María le volvió a referir toda la batalla que ella presenciara, viéndose interrumpida varias veces por las carcajadas de su madre y de Luisa. Solamente Federico y Drosselmeier permanecieron serios.
-¿De dónde se ha sacado todas esas tonterías esta chiquilla? -dijo el consejero de Sanidad.
-Es que tiene una imaginación volcánica -repuso la madre-. Todo ello no son más que sueños producidos por la fiebre.
-Nada de eso es cierto -exclamó Federico-; mis húsares no son tan cobardes. ¡Por el bajá Manelka! ¿Cómo iba yo a consentir semejante cosa?
Sonriendo de un modo especial, tomó Drosselmeier en brazos a la pequeña María y le dijo, con más dulzura que nunca:
-Hija mía: tú posees más que ninguno de nosotros: tú has nacido princesa, como Pirlipat, y reinas en un reino hermoso y brillante.

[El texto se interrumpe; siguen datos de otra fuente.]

(* ===== verification/DirtyFacts.v ===== *)
(** * What the rollup of dirty markers computes

    The rollup as a sum of the marks of a collection, in which order does not
    matter, and the loop over the fragments of the dirty log that computes it. *)

From S2P Require Import Prelude Setsum Storage Types Paths Effects Manifest Persist Gc Reader Cursors Dirty.

#[local] Open Scope Z_scope.

(** ** Sums of marks *)

Definition join (a b : RollupPerCollection) : RollupPerCollection :=
  mkRollup (from_offset (Z.min (offset (start_log_position a)) (offset (start_log_position b))))
    (from_offset (Z.max (offset (limit_log_position a)) (offset (limit_log_position b))))
    (Z.max (reinsert_count a) (reinsert_count b))
    (Z.min (initial_insertion_epoch_us a) (initial_insertion_epoch_us b)).

Definition join_opt (a b : option RollupPerCollection) : option RollupPerCollection :=
  match a, b with
  | Some a, Some b => Some (join a b)
  | Some a, None => Some a
  | None, b => b
  end.

(** What one marker says about the collection [c]. *)
Definition mark_of (c : CollectionUuid) (m : DirtyMarker) : option RollupPerCollection :=
  match m with
  | DirtyMark c' p n r e =>
      if bool_decide (c' = c) then Some (mkRollup (from_offset p) (from_offset (saturating_add p n)) (Z.max 0 r) e)
      else None
  | _ => None
  end.

(** What the markers say about [c] together. *)
Definition summary (c : CollectionUuid) (ms : list DirtyMarker) : option RollupPerCollection :=
  foldr join_opt None (mark_of c <$> ms).

#[global] Instance join_opt_comm : Comm (=) join_opt.
Proof.
  intros [a|] [b|]; cbn; [|done..]. f_equal. unfold join.
  f_equal; [f_equal; lia|f_equal; lia|lia|lia].
Qed.

#[global] Instance join_opt_assoc : Assoc (=) join_opt.
Proof.
  intros [a|] [b|] [c|]; cbn; try done. f_equal. unfold join; cbn.
  f_equal; [f_equal; lia|f_equal; lia|lia|lia].
Qed.

Lemma summary_app c ms ms' : summary c (ms ++ ms') = join_opt (summary c ms) (summary c ms').
Proof.
  unfold summary. induction ms as [|m ms IH]; cbn; [by destruct (foldr _ _ _)|]. by rewrite IH, (assoc_L join_opt).
Qed.

#[global] Instance summary_perm c : Proper ((≡ₚ) ==> (=)) (summary c).
Proof.
  intros ms ms' Hp. induction Hp as [|m ms ms' _ IH|m m' ms|ms1 ms2 ms3 _ IH1 _ IH2]; [done| | |congruence];
    unfold summary in *; cbn; [by rewrite IH|].
  by rewrite !(assoc_L join_opt), (comm_L join_opt (mark_of c m)).
Qed.

(** The summary covers every mark. *)
Lemma summary_covers c ms p n r e :
  DirtyMark c p n r e ∈ ms -> exists s, summary c ms = Some s /\
    offset (start_log_position s) <= p /\ saturating_add p n <= offset (limit_log_position s) /\ r <= reinsert_count s.
Proof.
  intros (l1 & l2 & ->)%list_elem_of_split. rewrite summary_app.
  unfold summary at 2. cbn. rewrite bool_decide_eq_true_2 by done. fold (summary c l2).
  destruct (summary c l1) as [s1|], (summary c l2) as [s2|]; cbn; eexists; (split; [reflexivity|]); cbn; lia.
Qed.

(** A mark in a summary comes from a mark. *)
Lemma summary_None c ms : summary c ms = None <-> forall p n r e, DirtyMark c p n r e ∉ ms.
Proof.
  split.
  - intros Hs p n r e Hin. by destruct (summary_covers _ _ _ _ _ _ Hin) as (s & Hs' & _); congruence.
  - intros Hno. induction ms as [|m ms IH]; [done|]. unfold summary; cbn. fold (summary c ms).
    rewrite IH by (intros ????; specialize (Hno p n r e); set_solver).
    destruct m as [c' p n r e|c'|]; cbn; try done. case_bool_decide as Hc; [|done]. subst c'.
    exfalso. apply (Hno p n r e). by left.
Qed.

(** ** The loop *)

Lemma observe_join p n r e s :
  RollupPerCollection.observe_dirty_marker (from_offset p) n r e s =
  join s (mkRollup (from_offset p) (from_offset (saturating_add p n)) r e).
Proof.
  unfold RollupPerCollection.observe_dirty_marker, join, LogPosition.ltb. cbn. f_equal.
  - destruct (Z.ltb_spec p (offset (start_log_position s))); apply LogPosition_eq; cbn; lia.
  - destruct (Z.ltb_spec (offset (limit_log_position s)) (saturating_add p n)); apply LogPosition_eq; cbn; lia.
Qed.

(** Counts are unsigned. *)
Definition counts_ok (ms : list DirtyMarker) : Prop :=
  forall c p n r e, DirtyMark c p n r e ∈ ms -> 0 <= r.

Lemma counts_ok_cons m ms : counts_ok (m :: ms) -> counts_ok ms.
Proof. intros H c p n r e Hin. eapply H. by right. Qed.

Lemma coalesce_fold ms rollups forget :
  counts_ok ms ->
  (forall c, (foldl coalesce_marker (rollups, forget) ms).1 !! c = join_opt (rollups !! c) (summary c ms)) /\
  (forall c, c ∈ (foldl coalesce_marker (rollups, forget) ms).2 <-> c ∈ forget \/ DirtyPurge c ∈ ms).
Proof.
  revert rollups forget. induction ms as [|m ms IH]; intros rollups forget Hc.
  { split; intros c; cbn [foldl fst snd]; [by destruct (rollups !! c)|]. rewrite elem_of_nil. tauto. }
  change (foldl coalesce_marker (rollups, forget) (m :: ms)) with
    (foldl coalesce_marker (coalesce_marker (rollups, forget) m) ms).
  assert (forall c, (coalesce_marker (rollups, forget) m).1 !! c = join_opt (rollups !! c) (mark_of c m)) as H1.
  { intros c. destruct m as [c' p n r e|c'|]; cbn; [|by destruct (rollups !! c)..].
    rewrite observe_join. case_bool_decide as He.
    - subst c'. rewrite lookup_insert_eq. assert (0 <= r) by (eapply Hc; by left).
      destruct (rollups !! c) as [s|]; cbn; f_equal.
      + unfold join. cbn. f_equal. lia.
      + unfold join, RollupPerCollection.new. cbn. f_equal; try (f_equal; lia); lia.
    - rewrite lookup_insert_ne by done. by destruct (rollups !! c). }
  assert (forall c, c ∈ (coalesce_marker (rollups, forget) m).2 <-> c ∈ forget \/ DirtyPurge c = m) as H2.
  { intros c. destruct m as [c' p n r e|c'|]; cbn; [naive_solver| |naive_solver].
    rewrite elem_of_union, elem_of_singleton. naive_solver. }
  destruct (coalesce_marker (rollups, forget) m) as [rollups' forget'].
  destruct (IH rollups' forget' (counts_ok_cons _ _ Hc)) as [H3 H4]. cbn [fst snd] in *. split; intros c.
  - rewrite H3, H1. unfold summary at 2. cbn. by rewrite (assoc_L join_opt).
  - rewrite H4, H2, elem_of_cons. naive_solver.
Qed.

Lemma remove_all_lookup forget rollups c :
  remove_all forget rollups !! c = if bool_decide (c ∈ forget) then None else rollups !! c.
Proof.
  unfold remove_all. case_bool_decide as Hc.
  - apply map_lookup_filter_None. right. intros r _ Hn. by apply Hn.
  - destruct (rollups !! c) as [r|] eqn:Hr.
    + by apply map_lookup_filter_Some.
    + apply map_lookup_filter_None. by left.
Qed.

(** ** All fragments *)

Definition markers_of (fragments : list (list (LogPosition * DirtyMarker))) : list DirtyMarker := (concat fragments).*2.

Definition add_fragments (fragments : list (list (LogPosition * DirtyMarker))) (t : RollupTransientState) :
    RollupTransientState :=
  foldl (fun t records => add_fragment records t) t fragments.

(** What is known when the fragments [done] were added. *)
Definition rolled (ms : list DirtyMarker) (t : RollupTransientState) : Prop :=
  forall c, (c ∈ tr_forget t <-> DirtyPurge c ∈ ms) /\ (c ∉ tr_forget t -> tr_rollups t !! c = summary c ms).

Lemma rolled_add ms records t :
  counts_ok records.*2 -> rolled ms t -> rolled (ms ++ records.*2) (add_fragment records t).
Proof.
  intros Hc Hr c. destruct (Hr c) as [Hf Hs]. unfold add_fragment, coalesce_markers.
  destruct (coalesce_fold records.*2 (tr_rollups t) ∅ Hc) as [H1 H2].
  destruct (foldl coalesce_marker (tr_rollups t, ∅) records.*2) as [rollups forget]. cbn in *.
  rewrite elem_of_union, elem_of_app, Hf, H2, elem_of_empty. split; [tauto|].
  intros Hno. rewrite remove_all_lookup, H1, summary_app, Hs by tauto.
  rewrite bool_decide_eq_false_2; [done|]. rewrite H2, elem_of_empty. tauto.
Qed.

Lemma rolled_fragments fragments ms t :
  counts_ok (markers_of fragments) -> rolled ms t -> rolled (ms ++ markers_of fragments) (add_fragments fragments t).
Proof.
  unfold markers_of, add_fragments. revert ms t. induction fragments as [|f fragments IH]; intros ms t Hc Hr; cbn.
  { by rewrite app_nil_r. }
  rewrite fmap_app, (assoc_L app). cbn in Hc. rewrite fmap_app in Hc. apply IH.
  - intros c p n r e Hin. eapply Hc. apply elem_of_app. by right.
  - apply rolled_add; [|done]. intros c p n r e Hin. eapply Hc. apply elem_of_app. by left.
Qed.

(** The rollup of fragments, in any order. *)
Lemma finish_rollup_spec fragments fragments' c :
  counts_ok (markers_of fragments) -> fragments' ≡ₚ fragments ->
  finish_rollup (add_fragments fragments' RollupTransientState_default) !! c =
  if bool_decide (DirtyPurge c ∈ markers_of fragments) then None else summary c (markers_of fragments).
Proof.
  intros Hc Hp. assert (markers_of fragments' ≡ₚ markers_of fragments) as Hm.
  { unfold markers_of. by rewrite Hp. }
  destruct (rolled_fragments fragments' [] RollupTransientState_default) with (c := c) as [Hf Hs].
  - intros c' p n r e Hin. eapply Hc. by rewrite <- Hm.
  - intros c'. cbn. rewrite elem_of_nil, elem_of_empty. split; [done|]. by rewrite lookup_empty.
  - cbn [app] in Hf, Hs. unfold finish_rollup. rewrite remove_all_lookup.
    rewrite Hm in Hf. case_bool_decide as H1; case_bool_decide as H2; [done|tauto|tauto|]. rewrite Hs by done. by rewrite Hm.
Qed.

Lemma max_position_offset p q : offset (RollupPerCollection.max_position p q) = Z.max (offset p) (offset q).
Proof.
  unfold RollupPerCollection.max_position, LogPosition.leb. destruct (Z.leb_spec (offset p) (offset q)); lia.
Qed.

(** The largest position: an upper bound of those that were read, and one of them. *)
Lemma largest_fold (records : list (LogPosition * DirtyMarker)) p :
  let q := foldl (fun acc x => RollupPerCollection.max_position acc x.1) p records in
  offset p <= offset q /\ (forall x, x ∈ records -> offset x.1 <= offset q) /\ (q = p \/ q ∈ records.*1).
Proof.
  revert p. induction records as [|x records IH]; intros p; cbn.
  { split_and!; [lia| |by left]. by intros x ?%not_elem_of_nil. }
  destruct (IH (RollupPerCollection.max_position p x.1)) as (H1 & H2 & H3). rewrite max_position_offset in H1.
  split_and!; [lia| |].
  - intros y [->|Hy]%elem_of_cons; [lia|by apply H2].
  - destruct H3 as [->|H3]; [|by right; right]. unfold RollupPerCollection.max_position.
    destruct (LogPosition.leb p x.1); [right; by left|by left].
Qed.

Lemma largest_fragments fragments t :
  let q := largest_log_position_read (add_fragments fragments t) in
  offset (largest_log_position_read t) <= offset q /\ (forall x, x ∈ concat fragments -> offset x.1 <= offset q) /\
  (q = largest_log_position_read t \/ q ∈ (concat fragments).*1).
Proof.
  unfold add_fragments. revert t. induction fragments as [|f fragments IH]; intros t; cbn.
  { split_and!; [lia| |by left]. by intros x ?%not_elem_of_nil. }
  destruct (IH (add_fragment f t)) as (H1 & H2 & H3).
  assert (largest_log_position_read (add_fragment f t) =
          foldl (fun acc x => RollupPerCollection.max_position acc x.1) (largest_log_position_read t) f) as He.
  { unfold add_fragment. by destruct (coalesce_markers _ _ _). }
  rewrite He in *. destruct (largest_fold f (largest_log_position_read t)) as (H4 & H5 & H6).
  split_and!; [lia| |].
  - intros x [Hx|Hx]%elem_of_app; [specialize (H5 x Hx); lia|by apply H2].
  - rewrite fmap_app. destruct H3 as [->|H3]; [|right; apply elem_of_app; by right].
    destruct H6 as [->|H6]; [by left|right; apply elem_of_app; by left].
Qed.

(** Only collections with a mark are in a rollup. *)
Definition marked (c : CollectionUuid) (ms : list DirtyMarker) : Prop := exists p n r e, DirtyMark c p n r e ∈ ms.

Lemma marked_app c ms ms' : marked c (ms ++ ms') <-> marked c ms \/ marked c ms'.
Proof. unfold marked. setoid_rewrite elem_of_app. naive_solver. Qed.

Lemma coalesce_marked ms rollups forget c :
  is_Some ((foldl coalesce_marker (rollups, forget) ms).1 !! c) -> is_Some (rollups !! c) \/ marked c ms.
Proof.
  revert rollups forget. induction ms as [|m ms IH]; intros rollups forget; [by left|]. change (m :: ms) with ([m] ++ ms).
  rewrite marked_app. cbn [app foldl]. destruct (coalesce_marker (rollups, forget) m) as [rollups' forget'] eqn:Hm.
  intros [Hc|Hc]%IH; [|by right; right]. destruct m as [c' p n r e|c'|]; injection Hm as <- <-; [|by left..].
  destruct (decide (c' = c)) as [->|Hne]; [right; left; exists p, n, r, e; by left|]. left. by rewrite lookup_insert_ne in Hc.
Qed.

Lemma add_fragments_marked fragments t c :
  is_Some (tr_rollups (add_fragments fragments t) !! c) -> is_Some (tr_rollups t !! c) \/ marked c (markers_of fragments).
Proof.
  unfold add_fragments, markers_of. revert t. induction fragments as [|f fragments IH]; intros t; cbn; [by left|].
  rewrite fmap_app, marked_app. intros [Hc|Hc]%IH; [|by right; right].
  unfold add_fragment, coalesce_markers in Hc. pose proof (coalesce_marked f.*2 (tr_rollups t) ∅ c) as Hf.
  destruct (foldl coalesce_marker (tr_rollups t, ∅) f.*2) as [rollups forget]. cbn in Hc, Hf.
  rewrite remove_all_lookup in Hc. destruct (bool_decide _); [by destruct Hc|]. destruct (Hf Hc); tauto.
Qed.

Lemma finish_rollup_marked fragments c :
  is_Some (finish_rollup (add_fragments fragments RollupTransientState_default) !! c) -> marked c (markers_of fragments).
Proof.
  unfold finish_rollup. rewrite remove_all_lookup. destruct (bool_decide _); [by intros []|].
  intros [Hc|Hc]%add_fragments_marked; [|done]. cbn in Hc. rewrite lookup_empty in Hc. by destruct Hc.
Qed.

(** ** The fields are 64-bit integers *)

Definition marker_u64 (m : DirtyMarker) : Prop :=
  match m with
  | DirtyMark _ p n r e => is_u64 p /\ is_u64 n /\ is_u64 r /\ is_u64 e
  | _ => True
  end.

Record rollup_u64 (r : RollupPerCollection) : Prop := {
  start_u64 : is_u64 (offset (start_log_position r));
  limit_u64 : is_u64 (offset (limit_log_position r));
  count_u64 : is_u64 (reinsert_count r);
  epoch_u64 : is_u64 (initial_insertion_epoch_us r);
  start_limit : offset (start_log_position r) <= offset (limit_log_position r);
}.

Lemma join_u64 a b : rollup_u64 a -> rollup_u64 b -> rollup_u64 (join a b).
Proof. unfold join. intros [] []. unfold is_u64 in *. constructor; cbn; unfold is_u64; lia. Qed.

Lemma summary_u64 c ms r : Forall marker_u64 ms -> summary c ms = Some r -> rollup_u64 r.
Proof.
  intros Hms. revert r. induction Hms as [|m ms Hm _ IH]; intros r; unfold summary; cbn; [done|]. fold (summary c ms).
  destruct (mark_of c m) as [a|] eqn:Ha; [|by apply IH].
  assert (rollup_u64 a) as Hu.
  { destruct m as [c' p n k e|c'|]; cbn in Ha; try done. case_bool_decide; [|done]. injection Ha as <-.
    destruct Hm as (Hp & Hn & Hk & He). constructor; cbn; [done|by apply saturating_add_range| |done|]; unfold is_u64, saturating_add in *; lia. }
  destruct (summary c ms) as [b|]; cbn; intros [= <-]; [|done]. by apply join_u64; [|apply IH].
Qed.

Lemma dirty_marker_u64 c r : rollup_u64 r -> marker_u64 (RollupPerCollection.dirty_marker c r).
Proof.
  intros [Hs Hl Hc He _]. cbn. unfold RollupPerCollection.uncompacted, saturating_add, saturating_sub, is_u64, u64_max in *.
  lia.
Qed.

Lemma witness_cursor_u64 x r :
  is_u64 (offset (cursor_position (Cursors.witness_cursor x))) -> rollup_u64 r ->
  rollup_u64 (RollupPerCollection.witness_cursor (Some x) r).
Proof.
  intros Hx []. unfold is_u64 in *.
  constructor; cbn; rewrite ?max_position_offset; unfold is_u64; lia.
Qed.

Lemma markers_counts_ok ms : Forall marker_u64 ms -> counts_ok ms.
Proof.
  intros Hms c p n r e Hin. rewrite Forall_forall in Hms. destruct (Hms _ Hin) as (_ & _ & [? _] & _). done.
Qed.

Pero tienes que sufrir mucho si quieres proteger al pobre y desfigurado Cascanueces, pues el rey de los ratones lo ha de perseguir de todos modos y por todas partes. Y no soy yo quien puede ayudarle, sino tú; tú sola puedes salvarle; sé fuerte y fiel. Ni María ni ninguno de los demás supo lo que quería decir Drosselmeier con aquellas palabras. Al consejero de Sanidad le chocaron tanto que, tomando el pulso al magistrado, le dijo:
-Querido amigo, usted padece de congestión cerebral; voy a recetarle algo.
La madre de María movió la cabeza, pensativa, y dijo: -Yo me figuro lo que el magistrado quiere decir, pero no lo puedo expresar con palabras corrientes.